A bola bate na parede:

__ Tum! Tum! Tuum! Tuuummm...

E mais uma vez o velho encara o poente, de forma melancólica e vazia.

Passa noite, chega o novo dia. O cachorro acorda o galo.

__ Au!  Auau! Auauauau auau!

     O galo canta:

__Cocoricóóóó. Cocoricóóóó. Cocoricóóóó...

O carro sai:

­­__ Vruum, vruuummm, vruuuummmmm...

A bola bate na parede:

__ Tum! Tum! Tuum! Tuuummm...

     O velho acorda, levanta devagar, vai até um canto onde tem uma bacia com água (por dias a mesma água), molha o rosto. Senta em um tronco ao lado da porta da casa, onde enrola o seu palheiro da tarde. Mas neste dia algo aconteceu: segundo o velho só soube depois. O filho do riquinho chutando com força uma bola contra uma parede não era só um aviso sonoro para os amiguinhos que já podem vir brincar:  o último Tuuummm  era também um aviso pro dono da casa onde vivia o cachorro de que a esposa do riquinho estava sozinha em casa mais uma vez, esperando-o. O riquinho já desconfiava, e justo hoje resolveu conferir a própria sorte.  E então, algo novo acontece.

     Nos subúrios interioranos, nem a luz tem mais velocidade que a fofoca, e logo os dois únicos policiais da cidadezinha foram avisados, chegando quase que juntos com o corno.

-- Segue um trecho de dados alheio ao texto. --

(* ===== verification/InternalImpl.v ===== *)
(** * The handle across translation units (include/nabd/internal_impl.h)

    nabd.c declares [struct nabd] and [struct nabd_consumer] for itself; metrics.c and
    persistence.c read the same objects through the declarations of internal_impl.h,
    which also repeats the slot helpers.  Both declarations are laid out here by the C
    rule, so that the agreement the program relies on is a theorem. *)

From S2P Require Import Prelude Words Pow2 Memory Layout Queue.
Local Open Scope string_scope.
Local Open Scope Z_scope.

(** ** Declarations *)

Definition pointer n := Field n 8 8.
Definition int n := Field n 4 4.
Definition size_t n := Field n 8 8.

(** src/nabd.c *)
Definition struct_nabd : list field :=
  [pointer "name"; int "fd"; int "flags"; size_t "size"; pointer "ctrl"; pointer "buffer";
   size_t "capacity"; size_t "slot_size"; size_t "mask";
   int "reserved"; uint64 "reserve_pos"; pointer "multi"].

Definition struct_nabd_consumer : list field :=
  [pointer "queue"; pointer "group"; uint32 "group_id"].

Module Impl.

(** include/nabd/internal_impl.h *)
Definition struct_nabd_impl : list field :=
  [pointer "name"; int "fd"; int "flags"; size_t "size"; pointer "ctrl"; pointer "buffer";
   size_t "capacity"; size_t "slot_size"; size_t "mask";
   int "reserved"; uint64 "reserve_pos"; pointer "multi"].

Definition struct_nabd_consumer_impl : list field :=
  [pointer "queue"; pointer "group"; uint32 "group_id"].

Definition nabd_get_slot (q : nabd) (index : Z) : Z :=
  q_buffer q + mul64 (nabd_mod_pow2 index (q_mask q)) (q_slot_size q).

Definition nabd_get_slot_header (q : nabd) (index : Z) : Z := nabd_get_slot q index.

Definition nabd_get_slot_payload (q : nabd) (index : Z) : Z := nabd_get_slot q index + SIZEOF_HEADER.

End Impl.

(** ** Objects of a structure type *)

(** Assigning every field of an object of [sizeof fs] bytes. *)
Definition write_struct (fs : list field) (value : string -> Z) (m : mem) : mem :=
  foldl (fun m '(f, (_, off)) => wr (Z.to_nat (f_size f)) m off (value (f_name f)))
        m (zip fs (layout 0 fs)).

Definition read_field (fs : list field) (name : string) (m : mem) : option Z :=
  f ← find (fun f => String.eqb (f_name f) name) fs;
  off ← offsetof fs name;
  Some (rd (Z.to_nat (f_size f)) m off).

(** A value of the field's type. *)
Definition fits (f : field) (z : Z) : Prop := 0 <= z < 2 ^ (8 * f_size f).

(** ** Theorems *)

(** Fields with a size and an alignment. *)
Definition proper (fs : list field) : Prop := Forall (fun f => 0 < f_size f /\ 0 < f_align f) fs.

Lemma round_up_ge n a : 0 < a -> n <= round_up n a.
Proof. intros Ha. unfold round_up. pose proof (Z.div_mod (n + a - 1) a). pose proof (Z.mod_pos_bound (n + a - 1) a). nia. Qed.

Lemma layout_end_ge o fs : proper fs -> o <= layout_end o fs.
Proof.
  intros Hp. revert o. induction Hp as [|f fs [Hs Ha] _ IH]; intros o; simpl; [lia|].
  pose proof (round_up_ge o (f_align f) Ha). specialize (IH (round_up o (f_align f) + f_size f)). lia.
Qed.

Definition write_fields (value : string -> Z) (l : list (field * (string * Z))) (m : mem) : mem :=
  foldl (fun m '(f, (_, off)) => wr (Z.to_nat (f_size f)) m off (value (f_name f))) m l.

(** The fields from offset [o] on: the bytes before are kept, each field has its value. *)
Lemma write_fields_spec value fs : proper fs -> forall o m, 0 <= o -> layout_end o fs <= zlen m ->
  let m' := write_fields value (zip fs (layout o fs)) m in
  zlen m' = zlen m /\
  (forall w off, 0 <= off -> off + Z.of_nat w <= o -> rd w m' off = rd w m off) /\
  forall f name off, (f, (name, off)) ∈ zip fs (layout o fs) ->
    rd (Z.to_nat (f_size f)) m' off = value (f_name f) mod 2 ^ (8 * f_size f).
Proof.
  induction 1 as [|f fs [Hs Ha] Hp IH]; intros o m Ho Hl; simpl in *.
  { split_and!; [done..|]. intros ? ? ? Hin. by apply elem_of_nil in Hin. }
  set (off := round_up o (f_align f)) in *. pose proof (round_up_ge o (f_align f) Ha) as Hoff.
  fold off in Hoff. pose proof (layout_end_ge (off + f_size f) fs Hp) as Hle.
  assert (in_mem m off (Z.of_nat (Z.to_nat (f_size f)))) as Hin by (unfold in_mem; lia).
  destruct (IH (off + f_size f) (wr (Z.to_nat (f_size f)) m off (value (f_name f)))) as (H1 & H2 & H3);
    [lia|by rewrite zlen_wr|]. rewrite zlen_wr in H1 by done. split_and!.
  - exact H1.
  - intros w off' ? ?. rewrite H2 by lia. apply rd_wr; [done|lia|lia].
  - intros f0 name off0 [Heq|Hf0]%elem_of_cons; [|by eapply H3].
    injection Heq as -> -> ->. fold off. rewrite H2 by lia. rewrite rd_wr_same by done.
    do 2 f_equal. lia.
Qed.

(** Reading through the declaration [gs] a field of an object written through [fs]. *)
Lemma read_write_field gs fs value m f off : proper fs -> layout_end 0 fs <= zlen m ->
  find (fun g => String.eqb (f_name g) (f_name f)) gs = Some f -> offsetof gs (f_name f) = Some off ->
  (f, (f_name f, off)) ∈ zip fs (layout 0 fs) -> fits f (value (f_name f)) ->
  read_field gs (f_name f) (write_struct fs value m) = Some (value (f_name f)).
Proof.
  intros Hp Hl Hf Ho Hin Hfit. unfold read_field. rewrite Hf, Ho. cbn. f_equal.
  destruct (write_fields_spec value fs Hp 0 m) as (_ & _ & H); [lia|done|].
  unfold write_struct. fold (write_fields value (zip fs (layout 0 fs)) m).
  rewrite (H f _ off Hin). by apply Z.mod_small.
Qed.

(** Decide the facts about the concrete declarations. *)
Ltac field_case Hm Hv :=
  eapply read_write_field;
    [repeat constructor|rewrite Hm; vm_compute; congruence|reflexivity|vm_compute; reflexivity
    |vm_compute; repeat constructor|apply Hv; repeat constructor].

(** Handles cross translation units.  Whatever nabd.c writes into the fields of a
    handle or of a consumer handle, metrics.c and persistence.c read back field by
    field through the declarations of internal_impl.h, and the slot helpers of
    internal_impl.h find the slots nabd.c uses. *)
Theorem handle_declarations_agree :
  (forall value m f, zlen m = sizeof struct_nabd ->
     (forall f, f ∈ struct_nabd -> fits f (value (f_name f))) -> f ∈ Impl.struct_nabd_impl ->
     read_field Impl.struct_nabd_impl (f_name f) (write_struct struct_nabd value m)
     = Some (value (f_name f))) /\
  (forall value m f, zlen m = sizeof struct_nabd_consumer ->
     (forall f, f ∈ struct_nabd_consumer -> fits f (value (f_name f))) ->
     f ∈ Impl.struct_nabd_consumer_impl ->
     read_field Impl.struct_nabd_consumer_impl (f_name f) (write_struct struct_nabd_consumer value m)
     = Some (value (f_name f))) /\
  forall q i, Impl.nabd_get_slot q i = get_slot q i /\
    Impl.nabd_get_slot_header q i = get_slot_header q i /\
    Impl.nabd_get_slot_payload q i = get_slot_payload q i.
Proof.
  split_and!; [intros value m f Hm Hv Hf..|done].
  - unfold Impl.struct_nabd_impl in Hf.
    repeat (apply elem_of_cons in Hf as [->|Hf]; [field_case Hm Hv|]). by apply elem_of_nil in Hf.
  - unfold Impl.struct_nabd_consumer_impl in Hf.
    repeat (apply elem_of_cons in Hf as [->|Hf]; [field_case Hm Hv|]). by apply elem_of_nil in Hf.
Qed.

(** ** Witness *)

Lemma handle_declarations_agree_witness :
  read_field Impl.struct_nabd_impl "mask" (write_struct struct_nabd (fun _ => 7) (replicate 88 Byte.x00))
  = Some 7.
Proof.
  apply (proj1 handle_declarations_agree (fun _ => 7) (replicate 88 Byte.x00) (size_t "mask"));
    [reflexivity| |repeat constructor].
  intros f Hf. unfold struct_nabd in Hf.
  repeat (apply elem_of_cons in Hf as [->|Hf]; [unfold fits; simpl; lia|]). by apply elem_of_nil in Hf.
Defined.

__ Uóóóó, Uóóóó, Uóóóó, Uóóóó, Uóóóó, Uóóóó...

     Todo mundo encaminhado pro Distrito, o cachorro o olha friamente como quem diz “hoje não, até amanhã” e não latiu mais naquele dia.

Daí tem o complemento de fim de dia: a aguardente que ganha do dono do armazém, onde cuida do chiqueiro nos fundos da casa.

     As crianças voltando da  escola, o cachorro quieto na casinha, o galo dorme, o alaranjado no poente melancólico lhe avisa que o dia acabou.

­­­­­­­­­­­­­­­­­­­­­­­­­­­­­_______________________________________________________________________

  Amanhece. O cão late:

­­__ Au!  Auau-uuuu! Auauauau-uuuu auau-uuuu!O velho percebe uma nota a mais no latido, quase que como um choro.

     O galo canta:

__Cocoricóóóó. Cocoricóóóó. Cocoricóóóó...

O carro  não sai, mas a bola bate na parede, não era boa ideia mandar o menino para a escola:

__ Tum! Tum! Tuum! Tuuummm...

     Desta vez, a visão de uma criança triste  brincando sozinha o  remeteu ao passado. Nesta mesma rua, onde o velho nasceu, se criou  e envelheceu de forma amarga tal qual um vinho mal envasado que vira vinagre, era o velho e seus amigos que corriam a rua toda atrás de uma bola. “Agora não há mais vida nesta rua, naquele tempo é que era bom e a gente sabia se divertir”, pensa o velho enquanto core o olho rapidamente para um resto de cerca que sobreviveu a décadas, com algumas bolas furadas espetadas nas madeiras, meio que como um aviso  do que acontece se alguém insisti em tornar a frente da sua casa, um campinho de futebol.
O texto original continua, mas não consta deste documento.